La lezione dei futuristi viene accolta in profondità da altre esperienze poetiche che ad essa si richiamano o che in qualche modo evocano, come in Enrico Cavacchioli («In questo bivacco crepuscolare, che riposa, / si sentirebbe cadere anche la luce di una stella»: “Bivacco”, in Cavalcando il sole, vv. 9-10), in Dino Campana («La grande luce mediterranea s’è fusa in pietra di cenere», “Genova”, in Canti orfici V, vv. 22-23) o in Arturo Onofri («Ecco il ritmo frenetico del sangue / quando gli azzurri tuonano a distesa», anepigrafe, in Terrestrità del sole, vv. 1-2).
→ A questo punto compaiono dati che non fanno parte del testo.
(** ** More on the dump *)

Lemma dump_index_everything (req : Request) (topic : string) (s : Bagger) :
  bag_everything (req_bag_time req) = true ->
  dump_index req topic s = Ok 0%Z (set_bag_report report_all s).
Proof.
  intros Hall. unfold dump_index. destruct (req_bag_time req); [|done].
  by rewrite Hall.
Qed.

Lemma bag_topic_Ok_has_deque (w : World) (req : Request) (entry : TopicEntry)
    (s s' : Bagger) :
  topic_status entry = true ->
  bag_topic w req entry s = Ok tt s' ->
  is_Some (topic_messages s !! topic_name entry).
Proof.
  intros Hstatus Hrun. unfold bag_topic in Hrun.
  rewrite Hstatus in Hrun. cbn [negb] in Hrun.
  apply bind_Ok_inv in Hrun as (index & s1 & Hindex & Hrun).
  pose proof (preserves_dump_index topic_messages req (topic_name entry)
                ltac:(done) s) as H1.
  rewrite Hindex in H1. simpl in H1. rewrite <- H1.
  apply bind_Ok_inv in Hrun as (dq & s2 & Hdq & _).
  unfold deque_of in Hdq.
  destruct (topic_messages s1 !! topic_name entry); [by eexists | done].
Qed.

Lemma exported_all_insert (m : gmap string (list Stamped)) (l : list TopicEntry)
    (name : string) (dq : list Stamped) :
  name ∉ topic_name <$> subscribed l ->
  exported_all (<[name := dq]> m) l = exported_all m l.
Proof.
  unfold exported_all. intros Hnot. f_equal.
  apply list_fmap_ext. intros i e He.
  rewrite lookup_insert_ne; [done|]. intros ->. apply Hnot.
  apply list_elem_of_fmap. exists e. split; [done|]. by eapply list_elem_of_lookup_2.
Qed.

(** The loop of a dump of everything that goes through. *)
Lemma bag_topics_export_all (w : World) (req : Request) (l : list TopicEntry) :
  bag_everything (req_bag_time req) = true ->
  forall (s s' : Bagger) (g : Bag),
    NoDup (topic_name <$> subscribed l) ->
    bag s = Some g ->
    for_each (bag_topic w req) l s = Ok tt s' ->
    exists g', bag s' = Some g' /\
               bag_name g' = bag_name g /\
               bag_entries g' = bag_entries g ++ exported_all (topic_messages s) l.
Proof.
  intros Hall. induction l as [|e l IH]; intros s s' g Hdup Hg Hrun; simpl in Hrun.
  - unfold ret in Hrun. simplify_eq. exists g. unfold exported_all. simpl.
    by rewrite app_nil_r.
  - apply bind_Ok_inv in Hrun as ([] & s1 & Hentry & Hrest).
    destruct (topic_status e) eqn:Hstatus.
    + unfold subscribed in Hdup. rewrite filter_cons_True in Hdup by done.
      rewrite fmap_cons in Hdup. apply NoDup_cons in Hdup as [Hnot Hdup].
      destruct (bag_topic_Ok_has_deque _ _ _ _ _ Hstatus Hentry) as [dq Hdq].
      destruct (bag_topic_Ok w req e s s1 dq g Hstatus Hdq Hg Hentry)
        as (index & s0 & g1 & Hindex & _ & Hg1 & Hname1 & Hentries1 & Hmsgs1).
      rewrite dump_index_everything in Hindex by done. simplify_eq.
      destruct (IH s1 s' g1 Hdup Hg1 Hrest) as (g' & Hg' & Hname & Hentries).
      exists g'. split; [done|]. split; [congruence|].
      rewrite Hentries, Hentries1, Hmsgs1, exported_all_insert by done.
      unfold exported_all, subscribed. rewrite filter_cons_True by done.
      rewrite fmap_cons. simpl. rewrite Hdq. simpl. by rewrite <- app_assoc.
    + rewrite bag_topic_unsubscribed in Hentry by done. simplify_eq.
      unfold subscribed in Hdup. rewrite filter_cons_False in Hdup by congruence.
      destruct (IH s1 s' g Hdup Hg Hrest) as (g' & Hg' & Hname & Hentries).
      exists g'. split; [done|]. split; [done|].
      rewrite Hentries. unfold exported_all, subscribed.
      by rewrite filter_cons_False by congruence.
Qed.

Lemma start_bagging_Ok_inv (w : World) (req : Request) (st st' : Bagger) (t : Text) :
  start_bagging w req st = Ok t st' ->
  exists st3 g,
    bag_openable w = true /\
    for_each (bag_topic w req) (subscriber_list st) (dump_start w req st) = Ok tt st3 /\
    bag st3 = Some g /\
    st' = set_streaming true (set_bag (closed_bag g) st3).
Proof.
  intros Hrun. rewrite start_bagging_eq in Hrun.
  destruct (bag_openable w); [|done].
  destruct (for_each (bag_topic w req) (subscriber_list st) (dump_start w req st))
    as [[] st3|e st3]; [|done].
  destruct (bag st3) as [g|] eqn:Hg; [|done].
  destruct (bagger_status st3); simpl in Hrun; simplify_eq.
  by exists st3, g.
Qed.
(** ** Lines of a file and the comment filter *)

Lemma text_of_lines_bounded (n : nat) :
  forall s cur,
    String.length s <= n ->
    Reporter.text_of (file_lines s cur) = cur ++ s /\
    Forall (fun line => line <> "") (file_lines s cur).
Proof.
  induction n as [|n IH]; intros s cur Hlen.
  - destruct s; [|simpl in Hlen; lia]. simpl.
    destruct (String.eqb_spec cur "") as [->|Hne]; simpl.
    + now split.
    + rewrite !PyFacts.append_nil_r. split; [reflexivity|]. now constructor.
  - destruct s as [|c rest].
    + simpl. destruct (String.eqb_spec cur "") as [->|Hne]; simpl.
      * now split.
      * rewrite !PyFacts.append_nil_r. split; [reflexivity|]. now constructor.
    + simpl in Hlen. cbn [file_lines].
      assert (Hnonempty : forall a x, a ++ String x "" <> "").
      { intros a x. destruct a; discriminate. }
      assert (Hnonempty2 : forall a x y, a ++ String x (String y "") <> "").
      { intros a x y. destruct a; discriminate. }
      destruct (Ascii.eqb_spec c LF) as [->|Hlf].
      * destruct (IH rest "" ltac:(lia)) as [Htext Hall].
        cbn [Reporter.text_of fold_right]. fold (Reporter.text_of (file_lines rest "")).
        rewrite Htext. split; [now rewrite PyFacts.append_assoc|].
        constructor; [apply Hnonempty|exact Hall].
      * destruct (Ascii.eqb_spec c CR) as [->|Hcr].
        -- destruct rest as [|c2 rest2].
           ++ cbn [Reporter.text_of fold_right].
              rewrite PyFacts.append_nil_r. split; [reflexivity|].
              constructor; [apply Hnonempty|constructor].
           ++ destruct (Ascii.eqb_spec c2 LF) as [->|Hlf2].
              ** simpl in Hlen.
                 destruct (IH rest2 "" ltac:(lia)) as [Htext Hall].
                 cbn [Reporter.text_of fold_right].
                 fold (Reporter.text_of (file_lines rest2 "")).
                 rewrite Htext. split; [now rewrite PyFacts.append_assoc|].
                 constructor; [apply Hnonempty2|exact Hall].
              ** destruct (IH (String c2 rest2) "" ltac:(lia)) as [Htext Hall].
                 cbn [Reporter.text_of fold_right].
                 fold (Reporter.text_of (file_lines (String c2 rest2) "")).
                 rewrite Htext. split; [now rewrite PyFacts.append_assoc|].
                 constructor; [apply Hnonempty|exact Hall].
        -- destruct (IH rest (cur ++ String c "") ltac:(lia)) as [Htext Hall].
           rewrite Htext. split; [now rewrite PyFacts.append_assoc|exact Hall].
Qed.

Lemma skip_comments_filter (lines : list string) :
  Forall (fun line => line <> "") lines ->
  skip_comments lines = Ok (filter (fun line => negb (is_comment_line line)) lines).
Proof.
  induction 1 as [|line lines Hline _ IH]; [reflexivity|].
  cbn [skip_comments filter]. destruct line as [|c line]; [now elim Hline|].
  cbn [not_comment rbind is_comment_line]. rewrite IH. cbn [rbind].
  now destruct (Ascii.eqb c HASH).
Qed.

(** X1. The lines read from a file opened with [newline=''] are never empty
    and, put end to end, give back the text of the file; so the comment
    filter [row[0] != '#'] never raises on them, and what it keeps are
    exactly the lines that do not start with "#", in their order. *)
Theorem comment_filter_on_file_lines (text : string) :
  Reporter.text_of (file_lines text "") = text /\
  Forall (fun line => line <> "") (file_lines text "") /\
  skip_comments (file_lines text "") =
    Ok (filter (fun line => negb (is_comment_line line)) (file_lines text "")).
Proof.
  destruct (text_of_lines_bounded (String.length text) text "" (le_n _))
    as [Htext Hall].
  split; [exact Htext|]. split; [exact Hall|].
  now apply skip_comments_filter.
Qed.

(** ** The rows read from the report file *)

(** What the [with] block computes from a file that opens: the selection
    from the CSV rows of the lines that do not start with "#". *)
Lemma read_report_of_file (read_file : string -> option string)
    (csv_file : string) (site_id : option string) (text : string)
    (rows : list csv_row) :
  read_file csv_file = Some text ->
  csv_DictReader
    (filter (fun line => negb (is_comment_line line)) (file_lines text ""))
  = Ok rows ->
  Forall has_model rows ->
  read_report read_file csv_DictReader csv_file site_id
  = Ok (select site_id rows []).
Proof.
  intros Hfile Hrows Hmodels. unfold read_report. rewrite Hfile.
  destruct (text_of_lines_bounded (String.length text) text "" (le_n _))
    as [_ Hall].
  rewrite (skip_comments_filter _ Hall). cbn [rbind]. rewrite Hrows.
  cbn [rbind]. now rewrite (read_rows_select _ _ Hmodels).
Qed.
Definition Country_Name {Y} (r : record Y) : cell := nth 0 (ids r) (CFloat NaN).
Definition Country_Code {Y} (r : record Y) : cell := nth 1 (ids r) (CFloat NaN).
Definition Indicator_Name {Y} (r : record Y) : cell := nth 2 (ids r) (CFloat NaN).
Definition Indicator_Code {Y} (r : record Y) : cell := nth 3 (ids r) (CFloat NaN).

Definition required_cols : list string :=
  ["Country Name"; "Country Code"; "Indicator Name"; "Indicator Code"].

Definition in_bound (y : Z) : bool := (1970 <=? y) && (y <=? 2015).

Definition year_cols (df : DataFrame) : list string :=
  let year_cols := filter fullmatch_d4 (columns df) in
  let year_cols := filter (fun c => in_bound (py_int c)) year_cols in
  sorted_by_int year_cols.

Definition missing_required (df : DataFrame) : list string :=
  filter (fun c => negb (mem c (columns df))) required_cols.

(** [.astype("Int64")] on one element of a float column. *)
Definition astype_Int64 (f : float64) : except (option Z) :=
  match f with
  | NaN => Ok None
  | Finite q =>
      if Qeq_bool q (inject_Z (Qfloor q)) then Ok (Some (Qfloor q))
      else Raise (TypeError "cannot safely cast non-equivalent float64 to int64")
  | Inf _ => Raise (TypeError "cannot safely cast non-equivalent float64 to int64")
  end.

Definition dropna_Year (l : list (record (option Z))) : list (record (option Z)) :=
  filter (fun r => match Year r with Some _ => true | None => false end) l.

(** [.astype(int)] on the Year column once the nulls are gone. *)
Definition astype_int (l : list (record (option Z))) : list (record Z) :=
  flat_map
    (fun r => match Year r with
              | Some y => [{| ids := ids r; Year := y;
                              Value := Value r; Missing := Missing r |}]
              | None => []
              end) l.

Section Loader.
(** The token parser of [pd.to_numeric]: [None] when the token is not
    numeric. *)
Variable floatify : string -> option float64.

(** [pd.to_numeric(_, errors="coerce")] on one element. *)
Definition to_numeric_coerce (c : cell) : float64 :=
  match c with
  | CFloat f => f
  | CStr s => match floatify s with
              | Some f => f
              | None => NaN
              end
  end.

(** [long_df["Year"] = pd.to_numeric(long_df["Year"], errors="coerce").astype("Int64")] *)
Definition assign_Year (long_df : list melted) : except (list (melted * option Z)) :=
  mapM (fun m =>
          y <- astype_Int64 (to_numeric_coerce (CStr (m_variable m))) ;;
          Ok (m, y))
       long_df.

(** [long_df["Value"] = pd.to_numeric(long_df["Value"], errors="coerce")] *)
Definition assign_Value (long_df : list (melted * option Z))
  : list (melted * option Z * float64) :=
  map (fun my => (my, to_numeric_coerce (m_value (fst my)))) long_df.

(** [long_df["Missing"] = long_df["Value"].isna()] *)
Definition assign_Missing (long_df : list (melted * option Z * float64))
  : list (record (option Z)) :=
  map (fun myv =>
         {| ids := m_ids (fst (fst myv));
            Year := snd (fst myv);
            Value := snd myv;
            Missing := isna (snd myv) |})
      long_df.

Definition load_edstats (csv : except DataFrame) : except (list (record Z)) :=
  df <- csv ;;
  let year_cols := year_cols df in
  let missing_required := missing_required df in
  match missing_required with
  | _ :: _ =>
      Raise (ValueError
               ("Missing columns in CSV: " ++ repr_list missing_required)%string)
  | [] =>
      let long_df :=
        melt (getitem df (required_cols ++ year_cols)) required_cols year_cols in
      long_df <- assign_Year long_df ;;
      let long_df := assign_Value long_df in
      let long_df := assign_Missing long_df in
      let long_df := dropna_Year long_df in
      Ok (astype_int long_df)
  end.
End Loader.

(** ** A decimal token parser

    Optional sign, then [inf], [infinity] or [nan] in any case, or digits
    with an optional fraction and an optional exponent. *)

Definition split_sign (s : string) : bool * string :=
  match s with
  | String "-" t => (true, t)
  | String "+" t => (false, t)
  | _ => (false, s)
  end.

Definition lower (c : ascii) : ascii :=
  let n := N_of_ascii c in
  if ((65 <=? n) && (n <=? 90))%N then ascii_of_N (n + 32) else c.

Fixpoint lower_str (s : string) : string :=
  match s with
  | "" => ""
  | String c t => String (lower c) (lower_str t)
  end.

Fixpoint take_digits (acc n : Z) (s : string) : Z * Z * string :=
  match s with
  | "" => (acc, n, "")
  | String c t =>
      if is_digit c then take_digits (acc * 10 + digit_val c) (n + 1) t
      else (acc, n, s)
  end.

(** [m * 10^k] *)
Definition scale10 (m k : Z) : Q :=
  if 0 <=? k then inject_Z (m * 10 ^ k) else (m # Z.to_pos (10 ^ (- k)))%Q.

Definition decimal_floatify (s : string) : option float64 :=
  let (neg, body) := split_sign s in
  let word := lower_str body in
  if (word =? "inf")%string || (word =? "infinity")%string then Some (Inf neg)
  else if (word =? "nan")%string then Some NaN
  else
    let '(ip, ni, rest) := take_digits 0 0 body in
    let '(m, nf, rest) :=
      match rest with
      | String "." t => take_digits ip 0 t
      | _ => (ip, 0, rest)
      end in
    if ni + nf =? 0 then None
    else
      let m := if neg then - m else m in
      match rest with
      | "" => Some (Finite (scale10 m (- nf)))
      | String e t =>
          if ((e =? "e") || (e =? "E"))%char then
            let (eneg, t) := split_sign t in
            let '(ev, ne, rest) := take_digits 0 0 t in
            if (ne =? 0) || negb (rest =? "")%string then None
            else Some (Finite (scale10 m ((if eneg then - ev else ev) - nf)))
          else None
      end.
➔ Eugenio Montale (Rosiello 1963) fa della sinestesia una tecnica privilegiata nella forma usuale dell’aggettivazione («Quanto, marine, queste fredde luci parlano a chi straziato vi fuggiva»: “Riviere”, in Ossi di seppia, vv. 38-39; «Le fumate / morbide che risalgono una valle»: “Notizie dall’Amiata, in Le occasioni, vv. 5-6), del sintagma con di («le loro canzoni / le trombe d’oro della solarità»: “I limoni”, in Ossi di seppia, vv. 48-49; «Forse un mattino andando in un’aria di vetro»: anepigrafe, in Ossi di seppia, v. 1), della frase relativa («la mente indaga accorda disunisce / nel profumo che dilaga»: “I limoni”, in Ossi di seppia, vv. 31-32) o dell’intera frase («le tue parole iridavano come le scaglie / della triglia moribonda»: “Dora Markus”, in Le occasioni I, vv. 14-15; «Punge il suono d’una / giga crudele»: “Nel sonno”, in La bufera e altro, vv. 9-10).
La sinestesia entra così nell’esperienza ermetica e ne fanno uso sia Giuseppe Ungaretti («Da voi, pensosi innanzi tempo, / troppo presto / tutta la luce vana fu bevuta», “Memoria d’Ofelia d’Alba”, in Sentimento del tempo, vv. 1-2) sia Salvatore Quasimodo («all’urlo nero / della madre che andava incontro al figlio»: “Alle fronde dei salici”, in Con il piede straniero sopra il cuore, vv. 5-6).
Nel secondo dopoguerra la sinestesia si dispone al gusto provocatorio di una poesia descrittiva e sociale (come in ➔ Pier Paolo Pasolini: «Benché radi brillavano / i fanali di una luce stridula»: “Correvo nel crepuscolo fangoso”, in Poesie inedite, vv. 30-31; «prende a soffiare un’aria, lieve, disperata, / che incendia la pelle di dolcezza»: “Il pianto dell’escavatrice”, in Le ceneri di Gramsci IV, vv. 65-66) o intima e disperata (come in Amelia Rosselli: «la speranza è un danno forse definitivo / le monete risuonano crude / nel marmo della mano»: “I fiori vengono in dono e poi si dilatano”, in Documento, vv. 11-12).
Oggi, la sinestesia è incoraggiata dalle strumentazioni elettroniche che, collegando linguaggi diversi (ad es., visivo e auditivo), le offrono inedite possibilità di realizzazione: si pensi alla diffusa espressione ci sentiamo per e-mail.
Mortara Garavelli, Bice (199710), Manuale di retorica, Milano, Bompiani (1a ed. 1988).
Rosiello, Luigi (1963), Le sinestesie nell’opera di Montale, «Rendiconti» 7, pp. 1-19.
Tempesti, Anna Maria (1991), Sinestesia: storia del termine e della figura retorica, «Studi e ricerche dell’Istituto di civiltà classica, cristiana e medievale dell’Università di Genova» 8, pp. 131-176.